Some longer updates and edu-ma-cational stuff this time. Bear with me or choose to ignore.
First, I've been dealing with high oil temperatures for a while now-- at least a year and a half-- and I've tried numerous things to solve it but I'm 99.9% positive it's fixed now. The temp wasn't crazy, scary high, but the behavior changed which was my concern. Originally, it took some serious beating to get the temp over 70 C on the stock gauge but that changed at some point and it was going over 70 C with ease-- easily hitting 80 or 90 with just easy, city driving on hot days. I'd noticed some oil and dirt on the valve cover around the oil cap so I replaced the oil cap with a $17 unit from eBay, only intending to fix that little annoyance but that's what ended up fixing the oil temp too! My guess is the seal on the original stocker was broken and was causing a lean condition, affecting oil pressure, or some other wizardry-- I don't really care as long as it's fixed! I didn't make any other changes to change the behavior so it could have only been the oil cap.

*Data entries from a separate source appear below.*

Lemma write_data_in_bounds b o d :
  0 <= o -> o + Z.of_nat (length d) <= Z.of_nat (length b) ->
  length (snd (write_data b o d)) = length b /\
  forall p, nth_error (snd (write_data b o d)) p =
    if (p <? Z.to_nat o)%nat || (Z.to_nat o + length d <=? p)%nat
    then nth_error b p else nth_error d (p - Z.to_nat o).
Proof.
  intros Ho Hb. unfold write_data. cbn [snd].
  replace (Z.to_nat o - length b)%nat with O by lia. cbn [repeat app].
  split.
  - rewrite length_app, length_app, length_firstn, length_skipn. lia.
  - intros p. rewrite nth_error_app. rewrite length_firstn.
    replace (Nat.min (Z.to_nat o) (length b)) with (Z.to_nat o) by lia.
    destruct (Nat.ltb_spec p (Z.to_nat o)).
    + cbn. rewrite nth_error_firstn. replace (p <? Z.to_nat o)%nat with true
        by (symmetry; apply Nat.ltb_lt; lia). reflexivity.
    + rewrite nth_error_app. cbn [orb].
      destruct (Nat.ltb_spec (p - Z.to_nat o) (length d)).
      * replace (Z.to_nat o + length d <=? p)%nat with false
          by (symmetry; apply Nat.leb_gt; lia). reflexivity.
      * replace (Z.to_nat o + length d <=? p)%nat with true
          by (symmetry; apply Nat.leb_le; lia).
        rewrite nth_error_skipn. f_equal. lia.
Qed.

Lemma emit_i32_at_all_spec fs v : forall c,
  Forall (fun f => 0 <= f /\ f + 4 <= Z.of_nat (length (istream_buf c))) fs ->
  ForallOrdPairs slot_disjoint fs ->
  exists b', emit_i32_at_all fs v c = Some (WASM_OK, set_istream_buf b' c) /\
    length b' = length (istream_buf c) /\
    Forall (fun f => forall k, (k < 4)%nat ->
              nth_error b' (Z.to_nat f + k) = nth_error (le_bytes 4 (u32 v)) k) fs /\
    (forall p, Forall (fun f => (p < Z.to_nat f \/ Z.to_nat f + 4 <= p)%nat) fs ->
       nth_error b' p = nth_error (istream_buf c) p).
Proof.
  induction fs as [|f fs IH]; intros c Hb Hd.
  - exists (istream_buf c). split; [cbn; destruct c; reflexivity|].
    split; [reflexivity|]. split; [constructor|]. auto.
  - inversion Hb as [|? ? Hf Hbs]; subst. inversion Hd as [|? ? Hdf Hds]; subst.
    set (d := le_bytes 4 (u32 v)).
    assert (Ld : length d = 4%nat) by apply le_bytes_length.
    destruct (write_data_in_bounds (istream_buf c) f d ltac:(lia) ltac:(rewrite Ld; lia))
      as [L1 N1].
    set (b1 := snd (write_data (istream_buf c) f d)) in *.
    cbn [emit_i32_at_all]. unfold emit_i32_at.
    rewrite (bind_some _ _ _ _ _ (emit_data_at_eq f d c)). cbv beta iota.
    set (c1 := set_istream_buf b1 c).
    destruct (IH c1 ltac:(change (istream_buf c1) with b1; rewrite L1; exact Hbs) Hds) as (b' & E & L' & S' & O').
    exists b'. split; [exact E|]. change (istream_buf c1) with b1 in L', O'.
    split; [congruence|]. split.
    + constructor; [|exact S'].
      intros k Hk. rewrite O'.
      * rewrite N1. fold d. rewrite Ld.
        replace ((Z.to_nat f + k <? Z.to_nat f)%nat || (Z.to_nat f + 4 <=? Z.to_nat f + k)%nat)
          with false by (symmetry; apply orb_false_iff; split;
                         [apply Nat.ltb_ge | apply Nat.leb_gt]; lia).
        f_equal. lia.
      * rewrite Forall_forall in Hdf, Hbs |- *. intros g Hin.
        specialize (Hdf g Hin). specialize (Hbs g Hin). unfold slot_disjoint in Hdf. lia.
    + intros p Hp. inversion Hp as [|? ? Hpf Hps]; subst.
      rewrite O' by exact Hps. rewrite N1. rewrite Ld.
      replace ((p <? Z.to_nat f)%nat || (Z.to_nat f + 4 <=? p)%nat) with true
        by (symmetry; apply orb_true_iff;
            destruct Hpf; [left; apply Nat.ltb_lt | right; apply Nat.leb_le]; lia).
      reflexivity.
Qed.

Lemma fixup_top_label_ok c v fixups :
  label_stack c <> [] -> Z.of_nat (length (label_stack c)) <= 2 ^ 32 ->
  nth_error (depth_fixups c) (length (label_stack c) - 1) = Some fixups ->
  Forall (fun f => 0 <= f /\ f + 4 <= Z.of_nat (length (istream_buf c))) fixups ->
  ForallOrdPairs slot_disjoint fixups ->
  exists c', fixup_top_label v c = Some (WASM_OK, c') /\
    length (istream_buf c') = length (istream_buf c) /\
    istream_offset c' = istream_offset c /\
    nth_error (depth_fixups c') (length (label_stack c) - 1) = Some [] /\
    Forall (fun f => forall k, (k < 4)%nat ->
      nth_error (istream_buf c') (Z.to_nat f + k) = nth_error (le_bytes 4 (u32 v)) k) fixups /\
    (forall p, Forall (fun f => (p < Z.to_nat f \/ Z.to_nat f + 4 <= p)%nat) fixups ->
       nth_error (istream_buf c') p = nth_error (istream_buf c) p).
Proof.
  intros Hne Hsz Hfx Hb Hd.
  assert (Hl : (length (label_stack c) <> 0)%nat) by (destruct (label_stack c); cbn; congruence).
  assert (Hlt : (length (label_stack c) - 1 < length (depth_fixups c))%nat)
    by (apply nth_error_Some; congruence).
  unfold fixup_top_label, bind at 1, get. rewrite u32_small by lia.
  replace (Z.of_nat (length (depth_fixups c)) <=? _) with false
    by (symmetry; apply Z.leb_gt; lia).
  replace (Z.to_nat _) with (length (label_stack c) - 1)%nat by lia.
  rewrite Hfx.
  destruct (emit_i32_at_all_spec fixups v c Hb Hd) as (b' & E & L & S & O).
  rewrite (bind_some _ _ _ _ _ E). cbv beta iota.
  eexists. split; [reflexivity|]. cbn.
  split; [exact L|]. split; [reflexivity|]. split.
  - rewrite nth_error_update_nth, Nat.eqb_refl, Hfx. reflexivity.
  - split; assumption.
Qed.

I never would've guessed, obviously.
Second, I got the car aligned at MAP and I gotta say I'm very pleased and would go there again without hesitance. I wasn't sure about going there at first, but I figured they've very likely aligned a few racecars and done numerous other cars to be well-practiced, plus they're only 20 minutes from my house, and I like going to a shop where I can connect to Wifi and get some work done, as opposed to taking a half-day of vacation just for an alignment-- I'll pay a bit more for things like that.
The experience was impressive; more impressive and detailed than I've had at other shops. They asked how much I weigh and added that weight to the driver's seat area (I've never had that asked or done before), they even asked what tire pressures I usually run to consider that factor as well. The printout of my results is below and this shows their detail as well: every measurement is carried to the hundredth (showing just to the tenth can make things look better) and, even so, those hundredths are very, very close-- I couldn't really ask for any closer. The greatest difference (which is still less than a tenth) is in the caster which isn't "directly" adjustable anyway; all others are within three-hundredths.
The top number is caster which shows I gained 1.5 degrees over stock with the Vorshlag plates. I know I've mentioned caster a few times in this thread but never explained it, so a really quick explanation is that, on the Evo, more positive caster is more better. To get to the point where too much caster is a bad thing on these cars, you have to do some cutting of the strut mount area. Mitsu built in another degree of positive caster on the 10's which shows some validity to adding more-- the 10's come from the factory with 4.5 degrees of caster compared to 3.5 degrees on 8's and 9's.
Vorshlag plates add caster without allowing adjustment of it. Ciro Design Racing plates are adjustable to add caster and are compatible with most struts (I wanna say even stock struts) and coilovers; Rick, the owner, will work with you identify compatibility and what's needed. I believe K-Mac also offer adjustable caster but are spendy, hard to find, and I've heard of reliability issues. I believe Whiteline had some plates (at some point, not sure if they still do) which added caster; not sure of others off the top of my head.
Okay, some progressively more techy explanations (as I understand them; anyone can feel free to jump in and adjust, correct, or clarify). On McPherson strut front suspensions like the Evo, caster is the angle from the top of the front strut mounting point through the lower ball joint, down to the ground. I mostly mention that because the Vorshlag plates add more caster by moving the top of the strut further back (closer to the windshield/cabin). Additional positive caster improves traction throughout the whole turn, improves turn-in, gives a bit more weight to the steering, and causes a centering effect which improves straight-line stability. The reason for better traction through the whole turn, which is my main goal, is that caster causes the outside wheel to gain camber (go more negative) in a turn, which is when you need camber most. If that wasn't techy enough, McPherson strut suspensions don't gain camber (go more negative) in a turn-- and I want to say some designs might even go more positive but I'm not sure-- so, to a point, front camber is essentially aiming to match/ compensate for roll angle. For an illustrative example, not necessarily exact numbers, -3.0 degrees of static camber (which is how the car is aligned) could result in a "flat" tire contact patch (0 degrees of dynamic camber; the wheel and tire are straight up and down) when the roll angle is 3 degrees in a turn. As the car rolls more than 3 degrees, the dynamic camber continues to go more positive and therefore make the contact patch smaller (in this example, 4 degrees of roll would result in +1 degree of dynamic camber, meaning the inside of the tire isn't making contact). Adding caster and therefore causing camber gain, changes that equation.
All of that is why my current -3.5 degrees of static front camber will behave differently than the -3.0 degrees I had last year with less caster. With more caster, you can run less static camber but have the same amount of dynamic camber in a turn which is why I'll test and tune.